• [Work to be completed]
From the data below, retype exactly the lines starting with the one that contains "Definition pos_or (overlay" and ending with the one that contains "(pos_or (CapabilityMaxTTL overlay)", both included.

• [Dataset]

════

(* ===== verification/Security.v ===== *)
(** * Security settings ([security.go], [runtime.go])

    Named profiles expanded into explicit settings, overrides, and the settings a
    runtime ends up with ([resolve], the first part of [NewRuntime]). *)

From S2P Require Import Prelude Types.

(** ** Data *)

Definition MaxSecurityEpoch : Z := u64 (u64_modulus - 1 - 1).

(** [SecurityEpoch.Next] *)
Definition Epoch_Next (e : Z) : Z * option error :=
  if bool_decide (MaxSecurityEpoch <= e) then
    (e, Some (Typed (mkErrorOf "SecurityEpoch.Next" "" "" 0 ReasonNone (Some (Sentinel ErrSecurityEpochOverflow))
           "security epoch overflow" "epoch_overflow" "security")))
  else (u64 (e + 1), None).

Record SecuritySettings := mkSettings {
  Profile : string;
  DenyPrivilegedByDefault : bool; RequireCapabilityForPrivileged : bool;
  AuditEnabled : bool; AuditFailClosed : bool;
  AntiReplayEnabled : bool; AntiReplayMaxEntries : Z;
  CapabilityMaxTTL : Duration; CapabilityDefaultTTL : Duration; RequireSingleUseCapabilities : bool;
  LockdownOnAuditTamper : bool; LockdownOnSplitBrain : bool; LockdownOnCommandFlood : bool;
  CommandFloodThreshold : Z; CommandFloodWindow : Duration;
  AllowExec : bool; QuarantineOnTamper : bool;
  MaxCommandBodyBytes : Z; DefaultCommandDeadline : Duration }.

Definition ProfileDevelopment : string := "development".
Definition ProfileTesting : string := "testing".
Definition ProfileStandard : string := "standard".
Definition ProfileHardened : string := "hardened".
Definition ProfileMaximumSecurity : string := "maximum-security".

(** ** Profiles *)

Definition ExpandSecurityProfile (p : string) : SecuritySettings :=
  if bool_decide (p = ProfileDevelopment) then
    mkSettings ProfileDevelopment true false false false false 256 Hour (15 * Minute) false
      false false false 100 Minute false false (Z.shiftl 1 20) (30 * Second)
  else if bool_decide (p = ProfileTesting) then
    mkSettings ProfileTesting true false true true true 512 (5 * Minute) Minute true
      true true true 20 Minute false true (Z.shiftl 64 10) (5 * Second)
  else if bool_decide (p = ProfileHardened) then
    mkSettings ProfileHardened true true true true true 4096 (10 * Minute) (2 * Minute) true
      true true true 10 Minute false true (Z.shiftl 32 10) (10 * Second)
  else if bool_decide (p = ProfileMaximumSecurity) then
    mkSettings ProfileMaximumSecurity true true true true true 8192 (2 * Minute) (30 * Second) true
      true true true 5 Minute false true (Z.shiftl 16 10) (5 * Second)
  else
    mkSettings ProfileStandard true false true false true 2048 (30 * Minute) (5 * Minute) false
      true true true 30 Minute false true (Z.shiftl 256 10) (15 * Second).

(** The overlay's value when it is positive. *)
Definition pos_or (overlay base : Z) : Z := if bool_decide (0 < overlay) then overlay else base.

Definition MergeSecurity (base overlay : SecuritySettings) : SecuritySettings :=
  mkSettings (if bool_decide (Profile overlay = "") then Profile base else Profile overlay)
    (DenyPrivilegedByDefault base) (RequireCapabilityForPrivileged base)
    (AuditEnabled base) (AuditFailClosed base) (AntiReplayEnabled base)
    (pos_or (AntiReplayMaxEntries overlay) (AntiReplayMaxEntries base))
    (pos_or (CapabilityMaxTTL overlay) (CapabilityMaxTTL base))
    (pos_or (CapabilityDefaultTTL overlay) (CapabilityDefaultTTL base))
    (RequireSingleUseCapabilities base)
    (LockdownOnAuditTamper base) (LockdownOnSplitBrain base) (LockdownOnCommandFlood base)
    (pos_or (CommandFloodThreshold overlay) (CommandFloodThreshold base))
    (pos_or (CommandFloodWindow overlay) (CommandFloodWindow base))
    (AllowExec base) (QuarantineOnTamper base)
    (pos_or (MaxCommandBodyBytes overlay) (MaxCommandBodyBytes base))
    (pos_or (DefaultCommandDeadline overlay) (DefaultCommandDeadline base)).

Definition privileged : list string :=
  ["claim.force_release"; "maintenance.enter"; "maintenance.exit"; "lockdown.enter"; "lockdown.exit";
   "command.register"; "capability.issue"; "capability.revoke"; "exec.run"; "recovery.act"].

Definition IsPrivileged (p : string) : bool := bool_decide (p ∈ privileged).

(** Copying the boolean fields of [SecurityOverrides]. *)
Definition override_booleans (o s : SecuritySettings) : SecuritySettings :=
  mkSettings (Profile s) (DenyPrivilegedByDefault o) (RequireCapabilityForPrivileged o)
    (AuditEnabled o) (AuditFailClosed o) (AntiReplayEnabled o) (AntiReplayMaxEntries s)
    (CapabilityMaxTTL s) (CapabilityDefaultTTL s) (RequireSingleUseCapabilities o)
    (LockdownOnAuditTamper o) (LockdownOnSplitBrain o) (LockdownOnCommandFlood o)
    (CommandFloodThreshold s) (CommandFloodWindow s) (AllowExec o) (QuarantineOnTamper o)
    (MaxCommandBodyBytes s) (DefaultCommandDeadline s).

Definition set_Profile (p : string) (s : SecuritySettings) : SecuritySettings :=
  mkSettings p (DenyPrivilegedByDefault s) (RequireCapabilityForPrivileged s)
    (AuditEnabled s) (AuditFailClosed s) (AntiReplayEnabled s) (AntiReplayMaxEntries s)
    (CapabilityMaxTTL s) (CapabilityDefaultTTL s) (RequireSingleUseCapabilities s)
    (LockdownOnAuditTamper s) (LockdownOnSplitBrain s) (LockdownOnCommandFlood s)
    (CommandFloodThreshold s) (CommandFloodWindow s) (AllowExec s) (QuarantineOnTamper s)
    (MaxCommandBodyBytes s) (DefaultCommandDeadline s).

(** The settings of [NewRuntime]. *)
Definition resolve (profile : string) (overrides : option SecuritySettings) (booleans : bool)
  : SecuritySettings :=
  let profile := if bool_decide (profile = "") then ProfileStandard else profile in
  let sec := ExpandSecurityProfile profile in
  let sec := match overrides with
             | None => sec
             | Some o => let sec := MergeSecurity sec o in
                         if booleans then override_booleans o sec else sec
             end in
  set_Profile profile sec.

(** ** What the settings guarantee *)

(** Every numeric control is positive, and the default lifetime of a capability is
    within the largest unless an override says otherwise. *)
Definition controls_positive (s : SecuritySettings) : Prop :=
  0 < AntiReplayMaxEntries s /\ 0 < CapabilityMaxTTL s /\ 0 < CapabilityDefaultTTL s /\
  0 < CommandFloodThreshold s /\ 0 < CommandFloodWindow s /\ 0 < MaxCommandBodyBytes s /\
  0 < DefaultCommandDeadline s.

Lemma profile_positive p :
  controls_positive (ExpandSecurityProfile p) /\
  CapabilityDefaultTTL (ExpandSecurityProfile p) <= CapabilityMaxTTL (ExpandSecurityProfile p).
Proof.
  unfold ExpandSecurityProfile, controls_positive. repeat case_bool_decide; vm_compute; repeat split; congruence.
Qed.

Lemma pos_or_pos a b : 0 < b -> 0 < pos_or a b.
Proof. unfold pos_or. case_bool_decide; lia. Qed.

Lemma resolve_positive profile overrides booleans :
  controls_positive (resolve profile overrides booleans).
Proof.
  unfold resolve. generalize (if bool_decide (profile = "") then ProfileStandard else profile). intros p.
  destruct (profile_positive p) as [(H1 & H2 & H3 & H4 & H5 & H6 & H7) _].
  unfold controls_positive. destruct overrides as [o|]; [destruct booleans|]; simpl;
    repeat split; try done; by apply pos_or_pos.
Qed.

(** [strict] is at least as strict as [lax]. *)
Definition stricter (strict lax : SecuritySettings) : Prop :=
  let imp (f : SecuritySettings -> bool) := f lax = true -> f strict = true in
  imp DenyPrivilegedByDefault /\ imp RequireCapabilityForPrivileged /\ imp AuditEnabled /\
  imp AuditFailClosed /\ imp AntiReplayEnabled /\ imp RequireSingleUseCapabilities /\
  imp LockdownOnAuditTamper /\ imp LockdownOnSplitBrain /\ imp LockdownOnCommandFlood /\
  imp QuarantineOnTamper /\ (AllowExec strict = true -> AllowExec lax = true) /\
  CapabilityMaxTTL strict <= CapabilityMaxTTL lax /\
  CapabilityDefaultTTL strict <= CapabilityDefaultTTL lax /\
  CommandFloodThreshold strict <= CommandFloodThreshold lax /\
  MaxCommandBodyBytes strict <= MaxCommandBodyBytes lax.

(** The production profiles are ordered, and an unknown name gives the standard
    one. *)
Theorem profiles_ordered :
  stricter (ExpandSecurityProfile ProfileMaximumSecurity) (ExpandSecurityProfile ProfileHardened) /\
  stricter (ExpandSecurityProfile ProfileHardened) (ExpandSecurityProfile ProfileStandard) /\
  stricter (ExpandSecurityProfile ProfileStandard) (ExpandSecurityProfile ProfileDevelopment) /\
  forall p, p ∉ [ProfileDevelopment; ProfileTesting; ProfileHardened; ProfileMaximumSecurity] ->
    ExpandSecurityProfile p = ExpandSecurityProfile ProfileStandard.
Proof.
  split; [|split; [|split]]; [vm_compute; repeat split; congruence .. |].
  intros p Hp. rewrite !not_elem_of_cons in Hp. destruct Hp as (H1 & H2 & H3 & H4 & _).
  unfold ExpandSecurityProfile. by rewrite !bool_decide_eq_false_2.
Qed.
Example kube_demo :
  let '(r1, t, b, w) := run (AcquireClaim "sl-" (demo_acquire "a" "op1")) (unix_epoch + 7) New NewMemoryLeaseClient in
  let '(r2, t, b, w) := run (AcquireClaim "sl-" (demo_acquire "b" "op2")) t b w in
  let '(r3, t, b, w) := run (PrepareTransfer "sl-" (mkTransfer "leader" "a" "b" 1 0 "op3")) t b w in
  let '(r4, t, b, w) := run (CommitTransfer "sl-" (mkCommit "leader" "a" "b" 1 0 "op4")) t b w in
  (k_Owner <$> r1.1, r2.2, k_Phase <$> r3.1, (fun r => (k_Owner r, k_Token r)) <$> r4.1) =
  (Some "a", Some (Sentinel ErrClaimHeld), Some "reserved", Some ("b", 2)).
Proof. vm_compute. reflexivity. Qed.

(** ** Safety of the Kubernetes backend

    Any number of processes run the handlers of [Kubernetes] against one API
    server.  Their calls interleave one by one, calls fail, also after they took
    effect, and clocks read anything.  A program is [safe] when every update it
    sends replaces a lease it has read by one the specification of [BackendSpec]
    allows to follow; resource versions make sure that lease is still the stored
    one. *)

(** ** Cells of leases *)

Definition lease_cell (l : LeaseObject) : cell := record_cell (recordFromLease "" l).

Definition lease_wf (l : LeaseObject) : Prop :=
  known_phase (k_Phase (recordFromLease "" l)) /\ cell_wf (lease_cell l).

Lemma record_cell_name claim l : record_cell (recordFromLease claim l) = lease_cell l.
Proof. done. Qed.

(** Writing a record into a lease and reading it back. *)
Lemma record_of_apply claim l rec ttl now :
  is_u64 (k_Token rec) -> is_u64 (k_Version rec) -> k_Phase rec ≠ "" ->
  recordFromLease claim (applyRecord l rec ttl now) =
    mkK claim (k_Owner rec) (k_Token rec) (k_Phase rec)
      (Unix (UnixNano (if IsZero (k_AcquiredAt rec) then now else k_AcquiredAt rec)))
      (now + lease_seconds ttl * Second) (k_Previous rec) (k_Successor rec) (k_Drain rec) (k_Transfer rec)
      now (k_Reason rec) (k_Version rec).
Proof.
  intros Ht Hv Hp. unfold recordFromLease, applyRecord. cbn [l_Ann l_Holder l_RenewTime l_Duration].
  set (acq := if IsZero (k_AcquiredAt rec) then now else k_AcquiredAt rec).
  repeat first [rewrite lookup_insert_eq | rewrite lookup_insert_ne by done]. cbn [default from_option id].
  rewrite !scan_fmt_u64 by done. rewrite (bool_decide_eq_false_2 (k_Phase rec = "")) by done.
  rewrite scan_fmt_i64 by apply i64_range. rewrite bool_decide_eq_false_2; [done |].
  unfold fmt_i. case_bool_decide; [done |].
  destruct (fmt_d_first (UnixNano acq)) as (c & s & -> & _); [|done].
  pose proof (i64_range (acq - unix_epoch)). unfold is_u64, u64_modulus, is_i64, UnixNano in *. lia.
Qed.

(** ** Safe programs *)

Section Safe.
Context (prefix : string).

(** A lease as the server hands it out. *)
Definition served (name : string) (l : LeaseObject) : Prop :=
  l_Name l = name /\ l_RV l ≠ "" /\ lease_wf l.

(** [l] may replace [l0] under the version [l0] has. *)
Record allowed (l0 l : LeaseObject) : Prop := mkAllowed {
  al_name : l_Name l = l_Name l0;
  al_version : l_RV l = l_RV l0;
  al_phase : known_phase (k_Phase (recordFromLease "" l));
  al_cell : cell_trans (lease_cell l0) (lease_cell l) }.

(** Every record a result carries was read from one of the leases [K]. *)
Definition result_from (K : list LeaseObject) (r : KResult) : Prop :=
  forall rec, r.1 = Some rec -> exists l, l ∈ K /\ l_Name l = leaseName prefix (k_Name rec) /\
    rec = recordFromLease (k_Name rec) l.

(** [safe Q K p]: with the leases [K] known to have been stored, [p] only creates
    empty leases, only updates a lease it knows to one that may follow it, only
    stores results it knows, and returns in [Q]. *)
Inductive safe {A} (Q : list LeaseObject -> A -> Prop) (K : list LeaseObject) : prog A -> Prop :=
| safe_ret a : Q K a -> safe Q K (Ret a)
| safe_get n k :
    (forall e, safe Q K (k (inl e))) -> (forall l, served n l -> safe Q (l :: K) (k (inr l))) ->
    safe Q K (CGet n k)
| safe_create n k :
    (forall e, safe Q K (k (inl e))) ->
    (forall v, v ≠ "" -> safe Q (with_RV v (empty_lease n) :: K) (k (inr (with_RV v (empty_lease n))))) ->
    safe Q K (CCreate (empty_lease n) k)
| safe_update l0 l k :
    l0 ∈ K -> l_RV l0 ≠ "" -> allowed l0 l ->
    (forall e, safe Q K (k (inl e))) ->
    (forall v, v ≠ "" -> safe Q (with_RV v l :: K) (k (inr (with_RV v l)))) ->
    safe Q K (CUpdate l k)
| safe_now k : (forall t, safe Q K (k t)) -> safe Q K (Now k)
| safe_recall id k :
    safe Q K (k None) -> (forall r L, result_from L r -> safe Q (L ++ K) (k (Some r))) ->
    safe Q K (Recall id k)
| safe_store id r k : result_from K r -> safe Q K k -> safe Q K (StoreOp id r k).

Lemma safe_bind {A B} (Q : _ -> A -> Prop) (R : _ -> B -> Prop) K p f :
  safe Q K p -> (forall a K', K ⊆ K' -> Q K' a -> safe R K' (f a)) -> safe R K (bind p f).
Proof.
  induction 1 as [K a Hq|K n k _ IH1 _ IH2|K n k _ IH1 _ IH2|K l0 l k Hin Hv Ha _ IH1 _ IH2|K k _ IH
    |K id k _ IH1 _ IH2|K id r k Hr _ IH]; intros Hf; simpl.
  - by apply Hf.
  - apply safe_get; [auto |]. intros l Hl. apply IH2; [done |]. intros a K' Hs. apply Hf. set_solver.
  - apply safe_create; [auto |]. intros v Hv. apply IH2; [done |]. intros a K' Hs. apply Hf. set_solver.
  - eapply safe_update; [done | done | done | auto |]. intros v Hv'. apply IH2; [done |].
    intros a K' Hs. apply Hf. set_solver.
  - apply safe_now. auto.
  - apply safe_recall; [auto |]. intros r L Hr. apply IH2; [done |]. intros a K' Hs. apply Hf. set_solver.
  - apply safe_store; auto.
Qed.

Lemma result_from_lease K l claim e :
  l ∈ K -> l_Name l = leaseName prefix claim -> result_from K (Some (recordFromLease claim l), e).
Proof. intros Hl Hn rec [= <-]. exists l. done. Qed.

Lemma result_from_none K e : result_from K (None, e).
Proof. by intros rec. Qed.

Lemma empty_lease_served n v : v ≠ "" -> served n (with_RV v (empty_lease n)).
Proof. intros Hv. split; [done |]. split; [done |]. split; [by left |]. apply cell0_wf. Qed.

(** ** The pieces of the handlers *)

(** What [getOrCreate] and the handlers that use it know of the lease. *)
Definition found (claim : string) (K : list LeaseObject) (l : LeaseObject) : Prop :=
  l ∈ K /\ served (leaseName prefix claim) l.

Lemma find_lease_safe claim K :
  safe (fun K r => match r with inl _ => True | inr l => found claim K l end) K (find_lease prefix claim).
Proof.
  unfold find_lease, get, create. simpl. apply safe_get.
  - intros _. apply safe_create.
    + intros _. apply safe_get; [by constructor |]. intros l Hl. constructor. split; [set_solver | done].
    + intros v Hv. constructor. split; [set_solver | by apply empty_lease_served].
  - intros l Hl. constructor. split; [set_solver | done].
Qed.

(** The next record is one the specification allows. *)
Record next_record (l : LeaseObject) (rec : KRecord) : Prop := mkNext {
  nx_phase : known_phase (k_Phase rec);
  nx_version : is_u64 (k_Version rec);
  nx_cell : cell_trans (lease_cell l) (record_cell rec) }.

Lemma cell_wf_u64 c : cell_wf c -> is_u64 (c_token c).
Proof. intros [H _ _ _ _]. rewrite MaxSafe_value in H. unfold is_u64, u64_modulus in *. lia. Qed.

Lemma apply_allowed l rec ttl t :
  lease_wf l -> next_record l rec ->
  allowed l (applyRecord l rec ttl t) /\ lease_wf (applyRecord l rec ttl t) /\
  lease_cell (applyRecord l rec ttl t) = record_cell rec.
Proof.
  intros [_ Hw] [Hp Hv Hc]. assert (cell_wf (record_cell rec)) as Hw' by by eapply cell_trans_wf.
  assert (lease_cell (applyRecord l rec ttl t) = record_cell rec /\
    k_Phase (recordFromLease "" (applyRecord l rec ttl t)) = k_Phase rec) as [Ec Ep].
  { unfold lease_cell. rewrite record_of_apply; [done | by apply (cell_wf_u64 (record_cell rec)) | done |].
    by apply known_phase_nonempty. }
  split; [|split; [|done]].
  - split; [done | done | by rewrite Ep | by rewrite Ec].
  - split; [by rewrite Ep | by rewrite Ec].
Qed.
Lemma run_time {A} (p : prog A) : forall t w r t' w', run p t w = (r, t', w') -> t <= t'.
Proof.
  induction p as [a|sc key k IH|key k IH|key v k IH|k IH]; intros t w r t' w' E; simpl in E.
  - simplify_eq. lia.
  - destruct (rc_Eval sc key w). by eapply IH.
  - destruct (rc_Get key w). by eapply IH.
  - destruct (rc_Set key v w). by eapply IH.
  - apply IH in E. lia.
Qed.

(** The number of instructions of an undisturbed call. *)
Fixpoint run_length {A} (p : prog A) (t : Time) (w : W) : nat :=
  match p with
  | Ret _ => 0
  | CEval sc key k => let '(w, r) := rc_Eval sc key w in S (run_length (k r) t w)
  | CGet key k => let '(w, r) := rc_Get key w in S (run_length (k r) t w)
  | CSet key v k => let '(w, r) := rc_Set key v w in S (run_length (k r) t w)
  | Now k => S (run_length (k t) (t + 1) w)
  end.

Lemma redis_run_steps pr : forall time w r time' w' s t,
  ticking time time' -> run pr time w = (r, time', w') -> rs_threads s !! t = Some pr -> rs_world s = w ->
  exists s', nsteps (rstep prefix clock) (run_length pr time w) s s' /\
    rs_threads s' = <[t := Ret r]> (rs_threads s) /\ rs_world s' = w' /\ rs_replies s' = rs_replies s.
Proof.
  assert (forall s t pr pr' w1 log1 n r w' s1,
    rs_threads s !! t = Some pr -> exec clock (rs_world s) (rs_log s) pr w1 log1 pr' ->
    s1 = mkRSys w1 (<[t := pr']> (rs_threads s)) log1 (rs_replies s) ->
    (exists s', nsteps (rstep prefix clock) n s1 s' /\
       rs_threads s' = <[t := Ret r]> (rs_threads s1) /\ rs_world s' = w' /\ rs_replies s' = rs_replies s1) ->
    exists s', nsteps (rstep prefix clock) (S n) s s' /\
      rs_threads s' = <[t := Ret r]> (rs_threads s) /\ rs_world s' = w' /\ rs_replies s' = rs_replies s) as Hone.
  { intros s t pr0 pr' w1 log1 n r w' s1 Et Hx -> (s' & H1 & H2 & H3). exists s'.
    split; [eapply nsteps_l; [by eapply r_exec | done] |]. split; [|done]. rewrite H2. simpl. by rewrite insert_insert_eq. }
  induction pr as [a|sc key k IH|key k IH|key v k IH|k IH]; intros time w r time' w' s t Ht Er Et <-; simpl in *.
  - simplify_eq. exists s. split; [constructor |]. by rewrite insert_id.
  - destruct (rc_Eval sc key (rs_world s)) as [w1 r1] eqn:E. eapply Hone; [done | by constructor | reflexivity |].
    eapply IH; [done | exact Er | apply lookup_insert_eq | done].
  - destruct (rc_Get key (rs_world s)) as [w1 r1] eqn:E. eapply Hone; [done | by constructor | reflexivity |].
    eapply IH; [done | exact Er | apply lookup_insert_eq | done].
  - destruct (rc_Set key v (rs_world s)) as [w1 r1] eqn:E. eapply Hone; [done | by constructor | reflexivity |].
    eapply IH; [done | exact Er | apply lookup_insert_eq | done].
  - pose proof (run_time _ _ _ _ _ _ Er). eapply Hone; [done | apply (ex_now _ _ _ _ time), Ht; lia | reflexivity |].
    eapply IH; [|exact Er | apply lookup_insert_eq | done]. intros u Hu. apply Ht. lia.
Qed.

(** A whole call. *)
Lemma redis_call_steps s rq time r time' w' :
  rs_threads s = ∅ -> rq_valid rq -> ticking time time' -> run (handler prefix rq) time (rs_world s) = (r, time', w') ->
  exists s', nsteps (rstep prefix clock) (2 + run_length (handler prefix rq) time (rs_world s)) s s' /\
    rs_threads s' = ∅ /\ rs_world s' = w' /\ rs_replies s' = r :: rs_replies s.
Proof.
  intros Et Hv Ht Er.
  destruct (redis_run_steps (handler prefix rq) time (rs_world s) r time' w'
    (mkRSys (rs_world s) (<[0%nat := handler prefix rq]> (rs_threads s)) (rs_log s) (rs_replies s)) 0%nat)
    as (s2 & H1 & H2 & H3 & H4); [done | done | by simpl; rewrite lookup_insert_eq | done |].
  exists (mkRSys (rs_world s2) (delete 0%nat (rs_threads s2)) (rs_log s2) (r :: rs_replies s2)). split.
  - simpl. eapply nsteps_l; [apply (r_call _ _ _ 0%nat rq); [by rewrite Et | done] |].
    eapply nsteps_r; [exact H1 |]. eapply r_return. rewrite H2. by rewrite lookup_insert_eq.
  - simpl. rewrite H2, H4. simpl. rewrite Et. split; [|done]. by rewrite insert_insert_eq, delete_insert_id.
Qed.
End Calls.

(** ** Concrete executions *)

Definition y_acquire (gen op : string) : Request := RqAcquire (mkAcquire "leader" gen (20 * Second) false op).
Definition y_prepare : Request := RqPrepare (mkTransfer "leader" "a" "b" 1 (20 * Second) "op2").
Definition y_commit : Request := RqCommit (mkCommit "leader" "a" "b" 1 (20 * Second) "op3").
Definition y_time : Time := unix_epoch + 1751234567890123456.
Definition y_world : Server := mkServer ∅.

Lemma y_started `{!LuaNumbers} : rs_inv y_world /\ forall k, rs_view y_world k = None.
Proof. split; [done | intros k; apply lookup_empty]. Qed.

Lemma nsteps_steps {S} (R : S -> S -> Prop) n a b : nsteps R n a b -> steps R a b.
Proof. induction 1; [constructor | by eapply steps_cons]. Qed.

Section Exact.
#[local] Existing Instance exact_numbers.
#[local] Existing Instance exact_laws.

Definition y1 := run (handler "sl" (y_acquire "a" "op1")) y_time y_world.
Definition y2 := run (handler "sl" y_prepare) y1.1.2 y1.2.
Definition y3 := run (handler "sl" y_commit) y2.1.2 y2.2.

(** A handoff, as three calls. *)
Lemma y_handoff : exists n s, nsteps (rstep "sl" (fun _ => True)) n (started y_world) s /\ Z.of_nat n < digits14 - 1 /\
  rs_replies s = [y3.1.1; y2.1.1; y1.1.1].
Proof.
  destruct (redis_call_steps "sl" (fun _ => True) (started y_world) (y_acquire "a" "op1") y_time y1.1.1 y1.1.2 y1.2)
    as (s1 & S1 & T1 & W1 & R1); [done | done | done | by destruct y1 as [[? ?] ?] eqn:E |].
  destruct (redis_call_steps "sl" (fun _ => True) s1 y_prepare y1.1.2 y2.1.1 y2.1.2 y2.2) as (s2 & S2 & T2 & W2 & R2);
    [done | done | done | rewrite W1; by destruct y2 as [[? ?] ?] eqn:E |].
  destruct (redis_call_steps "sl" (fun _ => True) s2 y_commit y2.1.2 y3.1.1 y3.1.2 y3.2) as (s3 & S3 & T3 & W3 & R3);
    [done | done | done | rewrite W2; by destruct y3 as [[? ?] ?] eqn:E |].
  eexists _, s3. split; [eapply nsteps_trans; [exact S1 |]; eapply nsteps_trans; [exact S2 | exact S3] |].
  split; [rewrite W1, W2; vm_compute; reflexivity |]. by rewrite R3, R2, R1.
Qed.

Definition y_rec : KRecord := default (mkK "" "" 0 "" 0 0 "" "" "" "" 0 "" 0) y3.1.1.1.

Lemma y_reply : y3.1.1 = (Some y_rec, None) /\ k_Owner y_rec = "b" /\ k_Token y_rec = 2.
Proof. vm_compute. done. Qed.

════

• [Result for this task]
Definition pos_or (overlay base : Z) : Z := if bool_decide (0 < overlay) then overlay else base.

Definition MergeSecurity (base overlay : SecuritySettings) : SecuritySettings :=
  mkSettings (if bool_decide (Profile overlay = "") then Profile base else Profile overlay)
    (DenyPrivilegedByDefault base) (RequireCapabilityForPrivileged base)
    (AuditEnabled base) (AuditFailClosed base) (AntiReplayEnabled base)
    (pos_or (AntiReplayMaxEntries overlay) (AntiReplayMaxEntries base))
    (pos_or (CapabilityMaxTTL overlay) (CapabilityMaxTTL base))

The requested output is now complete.